EXERCISE OBJECTIVE: Show every line of the data where the word "helpers" can be found.

AVAILABLE RECORDS:

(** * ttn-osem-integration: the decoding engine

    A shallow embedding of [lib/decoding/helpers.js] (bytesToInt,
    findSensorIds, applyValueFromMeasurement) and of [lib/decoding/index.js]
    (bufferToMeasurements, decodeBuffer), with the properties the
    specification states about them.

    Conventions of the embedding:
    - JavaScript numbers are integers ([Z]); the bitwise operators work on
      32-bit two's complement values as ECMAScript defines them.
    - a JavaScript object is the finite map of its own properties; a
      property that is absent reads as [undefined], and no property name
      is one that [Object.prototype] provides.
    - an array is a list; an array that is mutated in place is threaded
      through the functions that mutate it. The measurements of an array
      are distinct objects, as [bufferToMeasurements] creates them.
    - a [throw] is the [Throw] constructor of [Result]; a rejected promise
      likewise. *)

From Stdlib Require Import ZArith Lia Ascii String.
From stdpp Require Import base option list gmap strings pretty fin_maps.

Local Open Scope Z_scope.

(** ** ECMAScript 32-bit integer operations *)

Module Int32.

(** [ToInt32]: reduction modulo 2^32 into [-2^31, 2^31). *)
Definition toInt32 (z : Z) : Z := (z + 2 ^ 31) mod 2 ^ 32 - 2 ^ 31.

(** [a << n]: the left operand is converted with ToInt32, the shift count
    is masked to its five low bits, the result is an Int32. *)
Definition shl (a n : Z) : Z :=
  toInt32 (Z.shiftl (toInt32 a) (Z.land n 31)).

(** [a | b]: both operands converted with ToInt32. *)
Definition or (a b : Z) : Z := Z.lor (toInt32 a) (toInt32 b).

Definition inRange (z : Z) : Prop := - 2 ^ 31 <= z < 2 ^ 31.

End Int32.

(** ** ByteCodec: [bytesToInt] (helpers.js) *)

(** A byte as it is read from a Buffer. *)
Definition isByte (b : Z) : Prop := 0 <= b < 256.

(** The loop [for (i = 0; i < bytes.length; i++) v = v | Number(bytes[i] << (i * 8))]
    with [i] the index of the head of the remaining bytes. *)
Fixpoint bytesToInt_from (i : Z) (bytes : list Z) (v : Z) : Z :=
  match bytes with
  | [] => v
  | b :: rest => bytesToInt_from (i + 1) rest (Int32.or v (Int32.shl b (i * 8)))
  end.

EXPECTED OUTPUT:
    A shallow embedding of [lib/decoding/helpers.js] (bytesToInt,
(** ** ByteCodec: [bytesToInt] (helpers.js) *)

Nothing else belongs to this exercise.